(** ** Version 2 *)

Definition su_at (offset : Z) (b : StoredPrivateSubmissionV2) : StoredPrivateSubmissionV2 :=
  mk_StoredPrivateSubmissionV2 offset (su_sequence b) (su_previous_state_id b) (su_resulting_state_id b) (su_facts b)
    (su_state b).

Record facts_ok (facts : SubmissionFacts) : Prop := mk_facts_ok {
  fk_metadata : arr (sf_metadata facts) <> replicate 32 x00;
  fk_inputs : vector_wf (sf_input_nullifiers facts).1 /\ vector_wf (sf_input_nullifiers facts).2;
  fk_outputs : vector_wf (sf_output_commitments facts).1 /\ vector_wf (sf_output_commitments facts).2
}.

Definition facts_fields (facts : SubmissionFacts) : list (list byte) :=
  [arr (sf_metadata facts); arr (sf_asset_id facts); arr (sf_input_nullifiers facts).1; arr (sf_input_nullifiers facts).2;
   arr (sf_output_commitments facts).1; arr (sf_output_commitments facts).2].

Definition submission_fields (b : StoredPrivateSubmissionV2) : list (list byte) :=
  [to_be_bytes 8 (su_sequence b); arr (su_previous_state_id b); arr (su_resulting_state_id b)] ++
  facts_fields (su_facts b) ++ [to_be_bytes 4 (len (record_bytes (su_state b)))].

Definition submission_widths : list Z := [8; 32; 32; 32; 32; 64; 64; 64; 64; 4].

Definition submission_kind : EntryKind StoredPrivateSubmissionV2 StoredPrivateSubmissionV2 :=
  mk_EntryKind
    (fun b => concat (submission_fields b) ++ record_bytes (su_state b))
    (fun b => in_range U64_MAX (su_sequence b) /\ recordable (su_state b) /\
       su_resulting_state_id b = state_id (su_state b) /\ facts_ok (su_facts b))
    su_at.

Definition submission_step (predecessor : CandidatePrivateLedgerStateV1) (b : StoredPrivateSubmissionV2) : Prop :=
  su_resulting_state_id b = state_id (su_state b) /\
  @validate_transition E predecessor (su_state b) (su_facts b) = Ok tt.

Lemma submission_fields_widths b : Forall2 (fun n field => len field = n) submission_widths (submission_fields b).
Proof.
  unfold submission_fields, facts_fields, submission_widths. cbn [app].
  repeat constructor; rewrite ?length_to_be_bytes, ?length_arr; done.
Qed.
(* ===== verification/PrivateStore.v ===== *)
(** * The stores of a private ledger ([noxis-storage])

    A store keeps a base record, a journal and a replaceable cache record
    ([private_state_store.rs] over the journal of version 1,
    [private_submission_store.rs] over that of version 2) and the migration from
    the first to the second ([private_submission_migration.rs]).  The two stores
    are the same code up to the journal, the texts of their errors and the name of
    a temporary file, which [StoreKind] collects. *)

From Stdlib Require Import Strings.Byte Strings.String.
From stdpp Require Import gmap.
From S2P Require Import Prelude Arrays Reader Sha256 Types Privacy BabyBear Poseidon2 NullifierTree PrivateState PrivateLedger.
From S2P Require Import PrivateRecord Crc32 Frames CheckpointStore Disk PrivateJournal.

Module PrivateStoreError.
Inductive PrivateStoreError (E JE : Type) : Type :=
| EmptyPath
| NoParent (path : FileName)
| AlreadyInitialized (path : FileName)
| UnexpectedSidecar (cache base journal : FileName)
| PublishedStateMismatch (path : FileName)
| MissingJournalBase (path : FileName)
| JournalBaseMismatch (base cache : StateId)
| JournalCacheMismatch (journal cache : StateId)
| JournalTailPresent
| WriterLocked (path : FileName)
| Oversized (path : FileName) (length : Z)
| Io (operation : string) (path : FileName)
| Record (error : CandidatePrivateStateRecordError E)
| Journal (error : JE)
| InvalidRecord (path : FileName) (source : CandidatePrivateStateRecordError E)
| Ledger (error : CandidatePrivateLedgerError E).
Arguments EmptyPath {E JE}.
Arguments NoParent {E JE} path.
Arguments AlreadyInitialized {E JE} path.
Arguments UnexpectedSidecar {E JE} cache base journal.
Arguments PublishedStateMismatch {E JE} path.
Arguments MissingJournalBase {E JE} path.
Arguments JournalBaseMismatch {E JE} base cache.
Arguments JournalCacheMismatch {E JE} journal cache.
Arguments JournalTailPresent {E JE}.
Arguments WriterLocked {E JE} path.
Arguments Oversized {E JE} path length.
Arguments Io {E JE} operation path.
Arguments Record {E JE} error.
Arguments Journal {E JE} error.
Arguments InvalidRecord {E JE} path source.
Arguments Ledger {E JE} error.
End PrivateStoreError.
Abbreviation PrivateStoreError := PrivateStoreError.PrivateStoreError.

Module StErr := PrivateStoreError.

Definition TEMPORARY_EXTENSION : list byte := bytes_of_string "tmp".
Definition LOCK_EXTENSION : list byte := bytes_of_string "lock".
Definition JOURNAL_EXTENSION : list byte := bytes_of_string "nxpl".
Definition BASE_EXTENSION : list byte := bytes_of_string "base".

Definition lock_path (path : FileName) : FileName := with_extension path LOCK_EXTENSION.
Definition journal_path (path : FileName) : FileName := sidecar_path path JOURNAL_EXTENSION.
Definition base_path (path : FileName) : FileName := sidecar_path path BASE_EXTENSION.

(** A store with its journal: the nouns of its error texts and the middle of the
    name of a temporary file of a process. *)
Record StoreKind (JE B : Type) : Type := mk_StoreKind {
  sk_journal : JournalKind JE B;
  sk_noun : string;
  sk_state_noun : string;
  sk_record_noun : string;
  sk_temporary : FileName -> Z -> Z -> list byte
}.
Arguments sk_journal {JE B} s.
Arguments sk_noun {JE B} s.
Arguments sk_state_noun {JE B} s.
Arguments sk_record_noun {JE B} s.
Arguments sk_temporary {JE B} s path process sequence.

(** The store of an open path; its journal is the file of that name. *)
Record PrivateStore : Type := mk_PrivateStore {
  st_path : FileName;
  st_base_path : FileName;
  st_journal : FileName;
  st_state : CandidatePrivateLedgerStateV1
}.
Lemma spec_recover_from_cache :
  values = [] ->
  spec calm (opened tail torn) (recover_from_cache tree sparse K (journal_path path) (base_path path) tail s)
    (fun x f => x = s /\ opened None [] f) (failing calm I).
Proof.
  intros Hv. apply spec_opened. intros Hh Hc Hb Hs Hl. unfold recover_from_cache.
  assert (Hbase : forall f, opened tail torn f -> is_Some (f !! base_path path) -> f !! base_path path = Some (record_bytes s)).
  { intros f [Hf _] [c Hsome]. pose proof (hd_files _ _ _ _ _ _ Hf) as Hfiles. rewrite Hv in Hfiles.
    destruct Hfiles as [_ [?|[Hno _]]]; [done|congruence]. }
  eapply (spec_bind _ _ _ (fun missing f => (is_calm calm = true -> missing = false) /\ opened tail torn f)).
  { destruct tail as [t|] eqn:Ht; [|by apply spec_ret].
    eapply spec_bind; [apply (spec_weaken _ (opened (Some t) torn)); [apply spec_path_exists|apply opened_durable]|].
    intros present. apply spec_ret. intros f (Hf & _ & Hcalm). split; [|done]. intros Hc'. rewrite (Hcalm Hc').
    destruct Hf as [Hf _]. pose proof (hd_files _ _ _ _ _ _ Hf) as Hfiles. rewrite Hv in Hfiles.
    destruct Hfiles as [_ [Hsome|[_ Hno]]]; [|done]. by rewrite Hsome, bool_decide_true. }
  intros missing. apply spec_fact. intros Hmissing. destruct missing.
  { apply spec_of_error. intros f Hf. split; [|by apply opened_durable in Hf]. destruct (is_calm calm); [|done]. by specialize (Hmissing eq_refl). }
  eapply spec_bind; [apply (spec_weaken _ (opened tail torn)); [apply spec_path_exists|apply opened_durable]|].
  intros present. eapply (spec_bind _ _ _ (fun _ => opened tail torn)).
  { destruct present; [|apply spec_ret; by intros f [Hf _]].
    apply (spec_pre _ (fun f => opened tail torn f /\ f !! base_path path = Some (record_bytes s))).
    2: { intros f (Hf & Hsome & _). split; [done|]. by apply Hbase, Hsome. }
    eapply spec_bind.
    { apply (spec_weaken _ (fun f => opened tail torn f /\ f !! base_path path = Some (record_bytes s))).
      - apply spec_read_base; [exact Hs|]. by intros f [_ Hf].
      - intros f [Hf _]. by apply opened_durable in Hf. }
    intros x. apply spec_fact. intros ->. rewrite bool_decide_true by done. cbn [negb]. apply spec_ret. by intros f [Hf _]. }
  intros []. eapply spec_bind; [apply spec_repair_tail|]. intros []. by apply spec_ret.
Qed.
(* ===== verification/NoteOpening.v ===== *)
(** * Note openings and the statement of a private transfer ([noxis-note-opening])

    The openings of notes, the witness that spends one, and the relations a transfer
    of two inputs and two outputs satisfies; and the public inputs the proof contract
    derives from an intent ([noxis-private-proof-contract/src/public_inputs.rs]).
    Wiping secrets on drop has no observable effect here.  An error [None] is a
    panic. *)

From Stdlib Require Import Strings.Byte.
From S2P Require Import Prelude Arrays Sha256 Types BabyBear Privacy Poseidon2 NullifierTree ChildManifests NoteHashes PrivateState.

(** ** Errors *)

Module NoteOpeningError.
Inductive NoteOpeningError : Type :=
| RegularNoteHasZeroValue
| PaddingNoteHasNonZeroValue
| PaddingNoteCannotBeSpent
| RecipientCommitmentMismatch
| MerkleRootMismatch
| RetainedWitnessMismatch
| PrivateReference (error : Poseidon2P24PrivacyReferenceError)
| TreeReference (error : Poseidon2P24ReferenceError)
| TreeCandidate (error : Poseidon2P24CandidateError)
| PublicValue (error : PrivacyTypesError).
End NoteOpeningError.
Abbreviation NoteOpeningError := NoteOpeningError.NoteOpeningError.

Module AirPublicInputsError.
Inductive CandidatePrivateTransferAirPublicInputsError : Type :=
| PrivacyReference (error : Poseidon2P24PrivacyReferenceError)
| Candidate (error : Poseidon2P24CandidateError)
| CandidateTreeParametersMismatch
| IntentCommitmentMismatch
| IntentPackingMismatch.
End AirPublicInputsError.
Abbreviation CandidatePrivateTransferAirPublicInputsError :=
  AirPublicInputsError.CandidatePrivateTransferAirPublicInputsError.

Module PrivateTransferStatementError.
Inductive PrivateTransferStatementError : Type :=
| NoteOpening (error : NoteOpeningError)
| AirPublicInputs (error : CandidatePrivateTransferAirPublicInputsError)
| CandidateTreeParametersMismatch
| IntentCommitmentMismatch
| IntentPackingMismatch
| InputRootMismatch
| InputNullifierMismatch
| DuplicateInputNote
| InputAssetMismatch
| OutputCommitmentMismatch
| OutputAssetMismatch
| OutputReintroducesInputCommitment
| DuplicateLocalRho
| DuplicateLocalRcm
| InputValueOverflow
| OutputValueOverflow
| ValueNotConserved.
End PrivateTransferStatementError.
Abbreviation PrivateTransferStatementError := PrivateTransferStatementError.PrivateTransferStatementError.

Module StErr := PrivateTransferStatementError.

(** ** Data *)

Definition NOTE_VERSION : Z := 1.
Definition U128_MAX : Z := 2 ^ 128 - 1.

(** [NoteOpeningInputV2] and [NoteOpeningV2] have the same fields. *)
Record NoteOpeningV2 : Type := mk_NoteOpeningV2 {
  no_asset_id : AssetId;
  no_value : Z;
  no_recipient_commitment : Vector;
  no_rho : array 32;
  no_rcm : array 32
}.

Record DerivedNotePublicV2 : Type := mk_DerivedNotePublicV2 {
  dn_note_commitment : NoteCommitmentV2;
  dn_nullifier : NullifierV2;
  dn_merkle_root : Vector
}.

#[global] Instance DerivedNotePublicV2_eq_dec : EqDecision DerivedNotePublicV2.
Proof. solve_decision. Defined.

Record SpendingWitnessV2 : Type := mk_SpendingWitnessV2 {
  sw_opening : NoteOpeningV2;
  sw_nullifier_key : array 32;
  sw_leaf_position : Z;
  sw_siblings : list Vector;
  sw_public : DerivedNotePublicV2
}.

Record CandidateP24NoteOpeningEvaluatorV2 : Type := mk_CandidateP24NoteOpeningEvaluatorV2 {
  private_reference : Poseidon2P24PrivacyReference;
  tree_reference : Poseidon2P24Reference
}.

Record CandidatePrivateTransferWitnessV2 : Type := mk_CandidatePrivateTransferWitnessV2 {
  tw_intent : PrivateTransferIntentV2;
  tw_input0 : SpendingWitnessV2;
  tw_input1 : SpendingWitnessV2;
  tw_output0 : NoteOpeningV2;
  tw_output1 : NoteOpeningV2
}.

Record CandidatePrivateTransferAirPublicInputsV1 : Type := mk_CandidatePrivateTransferAirPublicInputsV1 {
  ap_intent : PrivateTransferIntentV2;
  ap_intent_elements : list Z;
  ap_intent_commitment : Vector
}.

(** ** Openings *)

Abbreviation OpeningError := (option NoteOpeningError).

Definition new_regular (input : NoteOpeningV2) : Result OpeningError NoteOpeningV2 :=
  if no_value input =? 0 then Err (Some NoteOpeningError.RegularNoteHasZeroValue) else Ok input.

Definition new_padding (input : NoteOpeningV2) : Result OpeningError NoteOpeningV2 :=
  if negb (no_value input =? 0) then Err (Some NoteOpeningError.PaddingNoteHasNonZeroValue) else Ok input.

Definition note_preimage (self : NoteOpeningV2) : list byte :=
  to_be_bytes 2 NOTE_VERSION ++ arr (no_asset_id self) ++ to_be_bytes 16 (no_value self) ++
  arr (no_recipient_commitment self) ++ arr (no_rho self) ++ arr (no_rcm self).

Definition nullifier_preimage (nullifier_key rho : array 32) (note_commitment : NoteCommitmentV2) (leaf_position : Z)
    : list byte :=
  arr nullifier_key ++ arr rho ++ arr note_commitment ++ to_be_bytes 4 leaf_position.

Definition has_same_rho (self other : NoteOpeningV2) : bool := bool_decide (no_rho self = no_rho other).
Definition has_same_rcm (self other : NoteOpeningV2) : bool := bool_decide (no_rcm self = no_rcm other).

Section Opening.
Context (tree : P24Manifest) (privacy : PrivacyManifest).

Definition from_private {A} (r : Result (option Poseidon2P24PrivacyReferenceError) A) : Result OpeningError A :=
  map_err (option_map NoteOpeningError.PrivateReference) r.
Definition from_tree {A} (r : Result Poseidon2P24ReferenceError A) : Result OpeningError A :=
  map_err (fun e => Some (NoteOpeningError.TreeReference e)) r.
Definition public_value (elements : BabyBearDigestV2) : Result OpeningError Vector :=
  map_err (option_map NoteOpeningError.PublicValue) (from_elements elements).

(** [CandidateP24NoteOpeningEvaluatorV2::load_candidate]. *)
Definition load_evaluator : Result OpeningError CandidateP24NoteOpeningEvaluatorV2 :=
  private_reference ← from_private (load_privacy_reference tree privacy);
  tree_reference ← from_tree (load_reference tree);
  Ok (mk_CandidateP24NoteOpeningEvaluatorV2 private_reference tree_reference).

Definition candidate_tree_parameters_id : Result OpeningError TreeParametersId :=
  map_err (fun e => Some (NoteOpeningError.TreeCandidate e)) (manifest_candidate_id tree).

Context (evaluator : CandidateP24NoteOpeningEvaluatorV2).

Definition recipient_commitment (nullifier_key : array 32) : Result OpeningError Vector :=
  digest ← from_private (hash_addr privacy (private_reference evaluator) nullifier_key);
  public_value digest.

Definition intent_commitment (intent : PrivateTransferIntentV2) : Result OpeningError Vector :=
  from_private (hash_private_transfer_intent privacy (private_reference evaluator) intent).

Definition nullifier (nullifier_key rho : array 32) (note_commitment : NoteCommitmentV2) (leaf_position : Z)
    : Result OpeningError NullifierV2 :=
  digest ← from_private (hash_nullifier_preimage privacy (private_reference evaluator)
             (nullifier_preimage nullifier_key rho note_commitment leaf_position));
  public_value digest.

Definition note_commitment (self : NoteOpeningV2) : Result OpeningError NoteCommitmentV2 :=
  digest ← from_private (hash_note privacy (private_reference evaluator) (note_preimage self));
  public_value digest.

(** ** Spending a note *)

Definition evaluate_witness (opening : NoteOpeningV2) (nullifier_key : array 32) (leaf_position : Z)
    (siblings : list Vector) (expected_root : Vector) : Result OpeningError DerivedNotePublicV2 :=
  derived_recipient ← recipient_commitment nullifier_key;
  if negb (bool_decide (derived_recipient = no_recipient_commitment opening))
  then Err (Some NoteOpeningError.RecipientCommitmentMismatch)
  else
    commitment ← note_commitment opening;
    nf ← nullifier nullifier_key (no_rho opening) commitment leaf_position;
    leaf ← from_tree (reference_leaf (tree_reference evaluator) tree (elements commitment));
    root ← from_tree (root_from_path (tree_reference evaluator) tree leaf leaf_position (elements <$> siblings));
    actual_root ← public_value root;
    if negb (bool_decide (actual_root = expected_root))
    then Err (Some NoteOpeningError.MerkleRootMismatch)
    else Ok (mk_DerivedNotePublicV2 commitment nf actual_root).

(** [SpendingWitnessV2::new]. *)
Definition witness_new (opening : NoteOpeningV2) (nullifier_key : array 32) (leaf_position : Z)
    (siblings : list Vector) (expected_root : Vector) : Result OpeningError SpendingWitnessV2 :=
  if no_value opening =? 0 then Err (Some NoteOpeningError.PaddingNoteCannotBeSpent)
  else
    public ← evaluate_witness opening nullifier_key leaf_position siblings expected_root;
    Ok (mk_SpendingWitnessV2 opening nullifier_key leaf_position siblings public).

(** [SpendingWitnessV2::revalidate]. *)
Definition witness_revalidate (self : SpendingWitnessV2) : Result OpeningError DerivedNotePublicV2 :=
  derived ← evaluate_witness (sw_opening self) (sw_nullifier_key self) (sw_leaf_position self) (sw_siblings self)
              (dn_merkle_root (sw_public self));
  if negb (bool_decide (derived = sw_public self))
  then Err (Some NoteOpeningError.RetainedWitnessMismatch) else Ok derived.

(** ** The statement of a transfer ([statement.rs]) *)

Abbreviation StatementError := (option PrivateTransferStatementError).

Definition from_opening {A} (r : Result OpeningError A) : Result StatementError A :=
  map_err (option_map StErr.NoteOpening) r.

Definition validate_input_bindings (intent : PrivateTransferIntentV2) (public0 public1 : DerivedNotePublicV2)
    : Result StatementError unit :=
  if negb (bool_decide (dn_merkle_root public0 = pi_pre_state_root intent)) ||
     negb (bool_decide (dn_merkle_root public1 = pi_pre_state_root intent))
  then Err (Some StErr.InputRootMismatch)
  else if negb (bool_decide ([dn_nullifier public0; dn_nullifier public1] = intent_nullifiers intent))
  then Err (Some StErr.InputNullifierMismatch)
  else Ok tt.

(** The inner loop of the uniqueness check: one opening against the later ones. *)
Fixpoint unique_against (self : NoteOpeningV2) (rest : list NoteOpeningV2) : Result StatementError unit :=
  match rest with
  | [] => Ok tt
  | other :: rest =>
      if has_same_rho self other then Err (Some StErr.DuplicateLocalRho)
      else if has_same_rcm self other then Err (Some StErr.DuplicateLocalRcm)
      else unique_against self rest
  end.

Fixpoint unique_openings (openings : list NoteOpeningV2) : Result StatementError unit :=
  match openings with
  | [] => Ok tt
  | self :: rest => _ ← unique_against self rest; unique_openings rest
  end.

Definition validate_local_randomness_uniqueness (inputs : list SpendingWitnessV2) (outputs : list NoteOpeningV2)
    : Result StatementError unit :=
  unique_openings ((sw_opening <$> inputs) ++ outputs).

(** [for opening in openings { if opening.asset_id != intent.asset_id() ... }]. *)
Definition check_assets (asset_id : AssetId) (error : PrivateTransferStatementError) (openings : list NoteOpeningV2)
    : Result StatementError unit :=
  if forallb (fun opening => bool_decide (no_asset_id opening = asset_id)) openings then Ok tt else Err (Some error).

Definition validate (intent : PrivateTransferIntentV2) (input0 input1 : SpendingWitnessV2)
    (output0 output1 : NoteOpeningV2) : Result StatementError unit :=
  parameters_id ← from_opening candidate_tree_parameters_id;
  if negb (bool_decide (tree_parameters_id (pi_tree_parameters intent) = parameters_id))
  then Err (Some StErr.CandidateTreeParametersMismatch)
  else
    public0 ← from_opening (witness_revalidate input0);
    public1 ← from_opening (witness_revalidate input1);
    _ ← validate_input_bindings intent public0 public1;
    if bool_decide (dn_note_commitment public0 = dn_note_commitment public1) ||
       (sw_leaf_position input0 =? sw_leaf_position input1)
    then Err (Some StErr.DuplicateInputNote)
    else
      _ ← check_assets (pi_asset_id intent) StErr.InputAssetMismatch [sw_opening input0; sw_opening input1];
      commitment0 ← from_opening (note_commitment output0);
      commitment1 ← from_opening (note_commitment output1);
      let commitments := [commitment0; commitment1] in
      if negb (bool_decide (commitments = output_commitments intent))
      then Err (Some StErr.OutputCommitmentMismatch)
      else if bool_decide (dn_note_commitment public0 ∈ commitments) ||
              bool_decide (dn_note_commitment public1 ∈ commitments)
      then Err (Some StErr.OutputReintroducesInputCommitment)
      else
        _ ← check_assets (pi_asset_id intent) StErr.OutputAssetMismatch [output0; output1];
        _ ← validate_local_randomness_uniqueness [input0; input1] [output0; output1];
        input_total ← ok_or (checked_add U128_MAX (no_value (sw_opening input0)) (no_value (sw_opening input1)))
                        (Some StErr.InputValueOverflow);
        output_total ← ok_or (checked_add U128_MAX (no_value output0) (no_value output1))
                         (Some StErr.OutputValueOverflow);
        if negb (input_total =? output_total) then Err (Some StErr.ValueNotConserved) else Ok tt.

(** [CandidatePrivateTransferWitnessV2::new]. *)
Definition transfer_witness_new (intent : PrivateTransferIntentV2) (input0 input1 : SpendingWitnessV2)
    (output0 output1 : NoteOpeningV2) : Result StatementError CandidatePrivateTransferWitnessV2 :=
  _ ← validate intent input0 input1 output0 output1;
  Ok (mk_CandidatePrivateTransferWitnessV2 intent input0 input1 output0 output1).

(** [CandidatePrivateTransferWitnessV2::revalidate]. *)
Definition transfer_witness_revalidate (self : CandidatePrivateTransferWitnessV2) : Result StatementError unit :=
  validate (tw_intent self) (tw_input0 self) (tw_input1 self) (tw_output0 self) (tw_output1 self).

(** ** Public inputs of the proof ([public_inputs.rs]) *)

Abbreviation AirError := (option CandidatePrivateTransferAirPublicInputsError).

(** Element [index] packs the bytes from [3 * index], at most three. *)
Definition byte_pack3le_intent (intent : PrivateTransferIntentV2) : list Z :=
  let encoded := intent_encode intent in
  (fun index => pack_chunk (drop (index * P24_BYTE_PACK_WIDTH)
     (take (Nat.min ((index + 1) * P24_BYTE_PACK_WIDTH) (length encoded)) encoded)))
  <$> seq 0 (Z.to_nat P24_INTENT_COMMITMENT_INPUT_ELEMENTS).

Definition air_from_intent (intent : PrivateTransferIntentV2)
    : Result AirError CandidatePrivateTransferAirPublicInputsV1 :=
  parameters_id ← map_err (fun e => Some (AirPublicInputsError.Candidate e)) (manifest_candidate_id tree);
  if negb (bool_decide (tree_parameters_id (pi_tree_parameters intent) = parameters_id))
  then Err (Some AirPublicInputsError.CandidateTreeParametersMismatch)
  else
    reference ← map_err (option_map AirPublicInputsError.PrivacyReference) (load_privacy_reference tree privacy);
    commitment ← map_err (option_map AirPublicInputsError.PrivacyReference)
                   (hash_private_transfer_intent privacy reference intent);
    Ok (mk_CandidatePrivateTransferAirPublicInputsV1 intent (byte_pack3le_intent intent) commitment).

(** [CandidatePrivateTransferAirPublicInputsV1::revalidate]. *)
Definition air_revalidate (self : CandidatePrivateTransferAirPublicInputsV1) : Result AirError unit :=
  expected ← air_from_intent (ap_intent self);
  if negb (bool_decide (ap_intent_commitment expected = ap_intent_commitment self))
  then Err (Some AirPublicInputsError.IntentCommitmentMismatch)
  else if negb (bool_decide (ap_intent_elements expected = ap_intent_elements self))
  then Err (Some AirPublicInputsError.IntentPackingMismatch)
  else Ok tt.

(** [CandidatePrivateTransferWitnessV2::air_public_inputs]. *)
Definition air_public_inputs (self : CandidatePrivateTransferWitnessV2)
    : Result StatementError CandidatePrivateTransferAirPublicInputsV1 :=
  _ ← transfer_witness_revalidate self;
  map_err (option_map StErr.AirPublicInputs) (air_from_intent (tw_intent self)).

End Opening.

*Your task*.
Transcribe, exactly and without additions, the lines of the records above, beginning with the line that contains "private_reference ← from_private" and ending with the line that contains "then Err (Some NoteOpeningError.RecipientCommitmentMismatch)", both included.

*Solution for this problem*.
  private_reference ← from_private (load_privacy_reference tree privacy);
  tree_reference ← from_tree (load_reference tree);
  Ok (mk_CandidateP24NoteOpeningEvaluatorV2 private_reference tree_reference).

Definition candidate_tree_parameters_id : Result OpeningError TreeParametersId :=
  map_err (fun e => Some (NoteOpeningError.TreeCandidate e)) (manifest_candidate_id tree).

Context (evaluator : CandidateP24NoteOpeningEvaluatorV2).

Definition recipient_commitment (nullifier_key : array 32) : Result OpeningError Vector :=
  digest ← from_private (hash_addr privacy (private_reference evaluator) nullifier_key);
  public_value digest.

Definition intent_commitment (intent : PrivateTransferIntentV2) : Result OpeningError Vector :=
  from_private (hash_private_transfer_intent privacy (private_reference evaluator) intent).

Definition nullifier (nullifier_key rho : array 32) (note_commitment : NoteCommitmentV2) (leaf_position : Z)
    : Result OpeningError NullifierV2 :=
  digest ← from_private (hash_nullifier_preimage privacy (private_reference evaluator)
             (nullifier_preimage nullifier_key rho note_commitment leaf_position));
  public_value digest.

Definition note_commitment (self : NoteOpeningV2) : Result OpeningError NoteCommitmentV2 :=
  digest ← from_private (hash_note privacy (private_reference evaluator) (note_preimage self));
  public_value digest.

(** ** Spending a note *)

Definition evaluate_witness (opening : NoteOpeningV2) (nullifier_key : array 32) (leaf_position : Z)
    (siblings : list Vector) (expected_root : Vector) : Result OpeningError DerivedNotePublicV2 :=
  derived_recipient ← recipient_commitment nullifier_key;
  if negb (bool_decide (derived_recipient = no_recipient_commitment opening))
  then Err (Some NoteOpeningError.RecipientCommitmentMismatch)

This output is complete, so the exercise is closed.